WORK ORDER
Give back exactly the lines of the material below, starting with the line with "[Number(value)], [String(value)] and" and going on through the line with "Fixpoint shortest (q".

--- START ---

(* ===== verification/JsValue.v ===== *)
(** * JavaScript values as the wire codecs see them

    [js] is an unknown value: what [JSON.parse] returns, plus [undefined] for
    an absent property.  An object is its own enumerable properties in
    [Object.keys] order; [JSON.parse] never repeats a key. *)

From S2P Require Import Prelude JsString JsNum.

Unset Elimination Schemes.
Inductive js : Type :=
| Undefined
| Null
| Bool (b : bool)
| Num (n : num)
| Str (s : string)
| Arr (l : list js)
| Obj (fields : list (string * js)).
Set Elimination Schemes.

Section js_ind.
Variable P : js → Prop.
Hypotheses (HU : P Undefined) (HN : P Null) (HB : ∀ b, P (Bool b))
  (HM : ∀ n, P (Num n)) (HS : ∀ s, P (Str s))
  (HA : ∀ l, Forall P l → P (Arr l))
  (HO : ∀ fs, Forall (λ kv, P kv.2) fs → P (Obj fs)).

Fixpoint js_ind (v : js) : P v :=
  match v with
  | Undefined => HU
  | Null => HN
  | Bool b => HB b
  | Num n => HM n
  | Str s => HS s
  | Arr l => HA l ((fix go (l : list js) : Forall P l :=
      match l with
      | [] => Forall_nil_2 _
      | x :: l' => Forall_cons_2 _ x l' (js_ind x) (go l')
      end) l)
  | Obj fs => HO fs ((fix go (fs : list (string * js)) : Forall (λ kv, P kv.2) fs :=
      match fs with
      | [] => Forall_nil_2 _
      | kv :: fs' => Forall_cons_2 _ kv fs' (js_ind kv.2) (go fs')
      end) fs)
  end.
End js_ind.

Abbreviation fields := (list (string * js)).

Definition js_Z (z : Z) : js := Num (num_of_Z z).

(** [Object.keys(record)] *)
Definition keys (r : fields) : list string := map fst r.

(** [key in record]; the tested keys are never names of [Object.prototype]. *)
Definition has_key (r : fields) (k : string) : bool := includes (keys r) k.

(** [record[key]] *)
Fixpoint get (r : fields) (k : string) : js :=
  match r with
  | [] => Undefined
  | (k', v) :: r' => if String.eqb k k' then v else get r' k
  end.

(** [Boolean(value)] *)
Definition truthy (v : js) : bool :=
  match v with
  | Undefined | Null => false
  | Bool b => b
  | Num n => match n with NaN => false | Inf _ => true | Fin q => negb (Qnum q =? 0) end
  | Str s => negb (String.eqb s "")
  | Arr _ | Obj _ => true
  end.

(** [value === undefined || value === null] *)
Definition nullish (v : js) : bool :=
  match v with Undefined | Null => true | _ => false end.

(** [value ?? fallback] *)
Definition coalesce (v d : js) : js := if nullish v then d else v.

(** [a === b].  Two arrays or objects of separate JSON texts are never the
    same object, so the comparison is false on them. *)
Definition strict_eqb (a b : js) : bool :=
  match a, b with
  | Undefined, Undefined | Null, Null => true
  | Bool x, Bool y => Bool.eqb x y
  | Num x, Num y => num_eqb x y
  | Str x, Str y => String.eqb x y
  | _, _ => false
  end.

Definition is_str (v : js) (s : string) : bool := strict_eqb v (Str s).
Definition is_null (v : js) : bool := strict_eqb v Null.
Definition is_undefined (v : js) : bool := strict_eqb v Undefined.
Definition is_true (v : js) : bool := strict_eqb v (Bool true).
Definition is_boolean (v : js) : bool := match v with Bool _ => true | _ => false end.
Definition is_array (v : js) : bool := match v with Arr _ => true | _ => false end.

(** [typeof value === 'string' && p(value)] and its array and number kin. *)
Definition string_with (p : string → bool) (v : js) : bool :=
  match v with Str s => p s | _ => false end.
Definition number_with (p : num → bool) (v : js) : bool :=
  match v with Num n => p n | _ => false end.
Definition array_with (p : list js → bool) (v : js) : bool :=
  match v with Arr l => p l | _ => false end.
Definition one_of (l : list string) (v : js) : bool := string_with (includes l) v.

(** [value && typeof value === 'object' && !Array.isArray(value)] *)
Definition as_object (v : js) : option fields :=
  match v with Obj r => Some r | _ => None end.

(** ** Facts *)

Lemma is_str_spec v s : is_str v s = true ↔ v = Str s.
Proof. destruct v; cbn; try naive_solver. rewrite String.eqb_eq. naive_solver. Qed.

Lemma is_str_false v s : is_str v s = false ↔ v ≠ Str s.
Proof. rewrite <-is_str_spec. destruct (is_str v s); naive_solver. Qed.

Lemma nullish_spec v : nullish v = true ↔ v = Undefined ∨ v = Null.
Proof. destruct v; naive_solver. Qed.

Lemma is_true_spec v : is_true v = true ↔ v = Bool true.
Proof. destruct v as [| |[]| | | |]; naive_solver. Qed.

Lemma string_with_spec p v : string_with p v = true ↔ ∃ s, v = Str s ∧ p s = true.
Proof. destruct v; naive_solver. Qed.

Lemma number_with_spec p v : number_with p v = true ↔ ∃ n, v = Num n ∧ p n = true.
Proof. destruct v; naive_solver. Qed.

Lemma array_with_spec p v : array_with p v = true ↔ ∃ l, v = Arr l ∧ p l = true.
Proof. destruct v; naive_solver. Qed.

Lemma one_of_spec l v : one_of l v = true ↔ ∃ s, v = Str s ∧ s ∈ l.
Proof. unfold one_of. rewrite string_with_spec. by setoid_rewrite includes_spec. Qed.

Lemma is_boolean_spec v : is_boolean v = true ↔ ∃ b, v = Bool b.
Proof. destruct v; naive_solver. Qed.

Lemma has_key_spec r k : has_key r k = true ↔ k ∈ keys r.
Proof. apply includes_spec. Qed.

Lemma get_absent r k : k ∉ keys r → get r k = Undefined.
Proof.
  induction r as [|[k' v] r IH]; cbn; [done|].
  intros [? ?]%not_elem_of_cons. destruct (String.eqb_spec k k'); [done|auto].
Qed.

Lemma get_In r k v : NoDup (keys r) → (k, v) ∈ r → get r k = v.
Proof.
  induction r as [|[k' v'] r IH]; cbn; [by intros _ ?%elem_of_nil|].
  intros [Hk Hnd]%NoDup_cons [[= -> ->]|Hin]%elem_of_cons; [by rewrite String.eqb_refl|].
  destruct (String.eqb_spec k k') as [->|]; [|auto].
  destruct Hk. by apply (list_elem_of_fmap_2 fst _ (k', v)).
Qed.

#[export] Hint Rewrite is_str_spec is_str_false nullish_spec is_true_spec
  string_with_spec number_with_spec array_with_spec one_of_spec is_boolean_spec has_key_spec : bools.
(* ===== verification/OcrCodec.v ===== *)
(** * The OCR projection validators

    Models the OCR part of packages/capture-runtime-client/src/codec.ts: the
    checks a [/ocr] response goes through, field by field, in source order. *)

From S2P Require Import Prelude JsString JsNum JsValue RuntimeErrors CodecFields.

(** [value !== undefined && value !== null] *)
Definition present (v : js) : bool := negb (nullish v).

(** [typeof v !== 'number' || !Number.isFinite(v) || v < 0 || v > 1] is false. *)
Definition is_unit_interval (v : js) : bool :=
  number_with (λ n, is_finite n && negb (num_ltb n (num_of_Z 0)) && negb (num_ltb (num_of_Z 1) n)) v.

(** [v as number] where an earlier check made it a number. *)
Definition num_or_nan (v : js) : num := match v with Num n => n | _ => NaN end.

Definition nonblank_string (v : js) : bool := string_with (λ s, negb (blank s)) v.

Definition validateOcrRaster (value : js) : outcome unit :=
  raster ← asRecord value "OCR raster";
  assertExactFields raster ["width"; "height"; "scale"; "coordinateSystem"] "OCR raster" [];;
  throw_if
    (negb (isSafeIntegerAtLeast (get raster "width") 1) ||
     negb (isSafeIntegerAtLeast (get raster "height") 1) ||
     negb (number_with (λ n, is_finite n && negb (num_leb n (num_of_Z 0)) &&
                              negb (num_ltb (num_of_Z 8) n)) (get raster "scale")) ||
     negb (is_str (get raster "coordinateSystem") "pixel"))
    "Capture Runtime returned invalid OCR raster bounds.".
(* ===== verification/JsCoerce.v ===== *)
(** * Coercions of the language

    [Number(value)], [String(value)] and the relational comparison [a <= b] on
    unknown values, as the code applies them to headers, event sequences and
    template literals.  An object whose own [toString] is data cannot be
    converted: the language throws a [TypeError]. *)

From Stdlib Require Import Qabs.
From S2P Require Import Prelude JsString JsNum JsValue Json RuntimeErrors.

(** ** [Number.prototype.toString] *)

(** The number of decimal digits of [|z|]. *)
Definition digits10 (z : Z) : Z := slen (show_Z (Z.abs z)).

(** The [n] with [10^(n-1) <= q < 10^n], for [q > 0]. *)
Definition exponent10 (q : Q) : Z :=
  let n := digits10 (Qnum q) - digits10 (QDen q) in
  if Qltb q (decimal 1 n) then n else n + 1.

(** The shortest digits [s] of [k] places with [s * 10^(n-k)] rounding to [q]. *)
Fixpoint shortest (q : Q) (n : Z) (k : Z) (fuel : nat) : Z * Z * Z :=
  let s := round_half_even (Qdiv q (decimal 1 (n - k))) in
  let found := if s =? 10 ^ k then (10 ^ (k - 1), k, n + 1) else (s, k, n) in
  match fuel with
  | O => found
  | S fuel' => if num_eqb (round64 (decimal s (n - k))) (Fin q) then found
               else shortest q n (k + 1) fuel'
  end.

Definition zeros (n : Z) : string := String.concat "" (replicate (Z.to_nat n) "0").

Definition show_positive (q : Q) : string :=
  let '(s, k, n) := shortest q (exponent10 q) 1 16 in
  let ds := show_Z s in
  let cut i := take_str (Z.to_nat i) ds +:+ "." +:+ drop_str (Z.to_nat i) ds in
  if (k <=? n) && (n <=? 21) then ds +:+ zeros (n - k)
  else if (0 <? n) && (n <=? 21) then cut n
  else if (-6 <? n) && (n <=? 0) then "0." +:+ zeros (- n) +:+ ds
  else (if k =? 1 then ds else cut 1) +:+ "e" +:+ (if 0 <? n - 1 then "+" else "-") +:+
       show_Z (Z.abs (n - 1)).

(** [String(n)] on a number.  Every digit of a safe integer is significant. *)
Definition show_num (x : num) : string :=
  match x with
  | NaN => "NaN"
  | Inf s => if s then "-Infinity" else "Infinity"
  | Fin q =>
      match to_int x with
      | Some z => if Z.abs z <=? MAX_SAFE_INTEGER then show_Z z
                  else (if z <? 0 then "-" else "") +:+ show_positive (Qabs q)
      | None => (if Qnum q <? 0 then "-" else "") +:+ show_positive (Qabs q)
      end
  end.

Lemma show_num_safe z : Z.abs z ≤ MAX_SAFE_INTEGER → show_num (num_of_Z z) = show_Z z.
Proof.
  intros H. unfold show_num. rewrite to_int_of_Z. unfold num_of_Z at 1.
  by rewrite (proj2 (Z.leb_le _ _) H).
Qed.

(** ** [Number(text)] *)

(** Digits of base [2^k] after [0b], [0o] or [0x]. *)
Fixpoint read_radix (radix acc : Z) (count : nat) (s : string) : option (Z * nat) :=
  match s with
  | "" => Some (acc, count)
  | String c s' =>
      d ← hex_value c;
      if d <? radix then read_radix radix (acc * radix + d) (S count) s' else None
  end.

Definition radix_number (radix : Z) (s : string) : num :=
  match read_radix radix 0 0 s with
  | Some (v, S _) => round64 (inject_Z v)
  | _ => NaN
  end.

(** The unsigned [StrDecimalLiteral]: digits, an optional fraction, an optional exponent. *)
Definition decimal_number (neg : bool) (s : string) : num :=
  let '(ip, k, s1) := read_digits 0 0 s in
  let '(m, scale, s2) := match s1 with
    | String "." r => let '(v, j, r') := read_digits ip 0 r in (v, j, r')
    | _ => (ip, O, s1)
    end in
  if Nat.eqb (k + scale) 0 then NaN
  else
    let value e := round64 (decimal (if neg then - m else m) (e - Z.of_nat scale)) in
    match s2 with
    | "" => value 0
    | String c r =>
        if Ascii.eqb c "e" || Ascii.eqb c "E" then
          let '(eneg, r1) := match r with
            | String "+" r' => (false, r')
            | String "-" r' => (true, r')
            | _ => (false, r)
            end in
          match read_digits 0 0 r1 with
          | (e, S _, "") => value (if (eneg : bool) then - e else e)
          | _ => NaN
          end
        else NaN
    end.

(** [Number(s)] on a string. *)
Definition number_of_string (s : string) : num :=
  match trim s with
  | "" => Fin 0
  | String "0" (String c r) =>
      if Ascii.eqb c "x" || Ascii.eqb c "X" then radix_number 16 r
      else if Ascii.eqb c "o" || Ascii.eqb c "O" then radix_number 8 r
      else if Ascii.eqb c "b" || Ascii.eqb c "B" then radix_number 2 r
      else decimal_number false (trim s)
  | String c r =>
      let '(neg, t) := if Ascii.eqb c "-" then (true, r)
                       else if Ascii.eqb c "+" then (false, r) else (false, trim s) in
      if String.eqb t "Infinity" then Inf neg else decimal_number neg t
  end.

(** ** [ToPrimitive], [ToString], [ToNumber] *)

(** [String(value)]: an array joins its elements, an absent one is empty. *)
Fixpoint to_string (v : js) : outcome string :=
  match v with
  | Undefined => Ok "undefined"
  | Null => Ok "null"
  | Bool b => Ok (if b then "true" else "false")
  | Num n => Ok (show_num n)
  | Str s => Ok s
  | Arr l =>
      parts ← (fix go (l : list js) : outcome (list string) :=
        match l with
        | [] => Ok []
        | x :: l' =>
            p ← (if nullish x then Ok "" else to_string x);
            ps ← go l'; Ok (p :: ps)
        end) l;
      Ok (join "," parts)
  | Obj r => if has_key r "toString" then Err TypeErr else Ok "[object Object]"
  end.

Definition to_primitive (v : js) : outcome js :=
  match v with
  | Arr _ | Obj _ => Str <$> to_string v
  | _ => Ok v
  end.

(** [Number(value)] *)
Definition to_number (v : js) : outcome num :=
  p ← to_primitive v;
  Ok match p with
     | Undefined => NaN
     | Null => Fin 0
     | Bool b => num_of_Z (if b then 1 else 0)
     | Num n => n
     | Str s => number_of_string s
     | Arr _ | Obj _ => NaN
     end.

(** [a <= b] *)
Definition js_leb (a b : js) : outcome bool :=
  x ← to_primitive a;
  y ← to_primitive b;
  match x, y with
  | Str s, Str t => Ok (String.leb s t)
  | _, _ => m ← to_number x; n ← to_number y; Ok (num_leb m n)
  end.

(** On numbers it is the comparison of numbers. *)
Lemma js_leb_num m n : js_leb (Num m) (Num n) = Ok (num_leb m n).
Proof. done. Qed.

(** A value that is no number compares false with every number. *)
Lemma js_leb_undefined n : js_leb Undefined (Num n) = Ok false.
Proof. done. Qed.

(** ** [encodeURIComponent] *)

Definition uri_unreserved (c : ascii) : bool :=
  is_alnum c || existsb (Ascii.eqb c) ["-"; "_"; "."; "!"; "~"; "*"; "'"; "("; ")"]%char.

Definition hex_digit (n : Z) : ascii :=
  ascii_of_N (Z.to_N (if n <? 10 then 48 + n else 55 + n)).

Definition percent (byte : Z) : string :=
  String "%" (String (hex_digit (byte / 16)) (String (hex_digit (byte mod 16)) "")).

(** A character above [7F] has a UTF-8 encoding of two bytes. *)
Definition uri_escape (c : ascii) : string :=
  if uri_unreserved c then String c ""
  else if code c <? 128 then percent (code c)
  else percent (192 + code c / 64) +:+ percent (128 + code c mod 64).

Fixpoint encodeURIComponent (s : string) : string :=
  match s with
  | "" => ""
  | String c s' => uri_escape c +:+ encodeURIComponent s'
  end.

(** The encoding of an identifier never opens another path segment or a query. *)
Lemma uri_escape_safe c :
  all_chars (λ d, negb (existsb (Ascii.eqb d) ["/"; "?"; "#"; " "]%char)) (uri_escape c) = true.
Proof. by destruct c as [[] [] [] [] [] [] [] []]. Qed.

(** ** Arithmetic and order on unknown values *)

(** [a < b] *)
Definition js_ltb (a b : js) : outcome bool :=
  x ← to_primitive a;
  y ← to_primitive b;
  match x, y with
  | Str s, Str t => Ok (String.ltb s t)
  | _, _ => m ← to_number x; n ← to_number y; Ok (num_ltb m n)
  end.

(** [a + b]: a string operand makes it a concatenation. *)
Definition js_add (a b : js) : outcome js :=
  x ← to_primitive a;
  y ← to_primitive b;
  match x, y with
  | Str _, _ | _, Str _ => s ← to_string x; t ← to_string y; Ok (Str (s +:+ t))
  | _, _ => m ← to_number x; n ← to_number y; Ok (Num (num_add m n))
  end.

(** [value.name]: a [TypeError] on [undefined] and [null]. *)
Definition member (v : js) (name : string) : outcome js :=
  match v with
  | Undefined | Null => Err TypeErr
  | Obj r => Ok (get r name)
  | _ => Ok Undefined
  end.

(** A start or end index of [slice] on a sequence of [len] elements. *)
Definition slice_index (n : num) (len : Z) : Z :=
  match n with
  | NaN => 0
  | Inf s => if s then 0 else len
  | Fin q =>
      let i := Z.quot (Qnum q) (QDen q) in
      if i <? 0 then Z.max (len + i) 0 else Z.min i len
  end.

(** [bytes.slice(from, until)] *)
Definition slice_bytes (bytes : string) (from until : num) : string :=
  let i := slice_index from (slen bytes) in
  let j := slice_index until (slen bytes) in
  take_str (Z.to_nat (j - i)) (drop_str (Z.to_nat i) bytes).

--- END ---

YOUR RESPONSE
    [Number(value)], [String(value)] and the relational comparison [a <= b] on
    unknown values, as the code applies them to headers, event sequences and
    template literals.  An object whose own [toString] is data cannot be
    converted: the language throws a [TypeError]. *)

From Stdlib Require Import Qabs.
From S2P Require Import Prelude JsString JsNum JsValue Json RuntimeErrors.

(** ** [Number.prototype.toString] *)

(** The number of decimal digits of [|z|]. *)
Definition digits10 (z : Z) : Z := slen (show_Z (Z.abs z)).

(** The [n] with [10^(n-1) <= q < 10^n], for [q > 0]. *)
Definition exponent10 (q : Q) : Z :=
  let n := digits10 (Qnum q) - digits10 (QDen q) in
  if Qltb q (decimal 1 n) then n else n + 1.

(** The shortest digits [s] of [k] places with [s * 10^(n-k)] rounding to [q]. *)
Fixpoint shortest (q : Q) (n : Z) (k : Z) (fuel : nat) : Z * Z * Z :=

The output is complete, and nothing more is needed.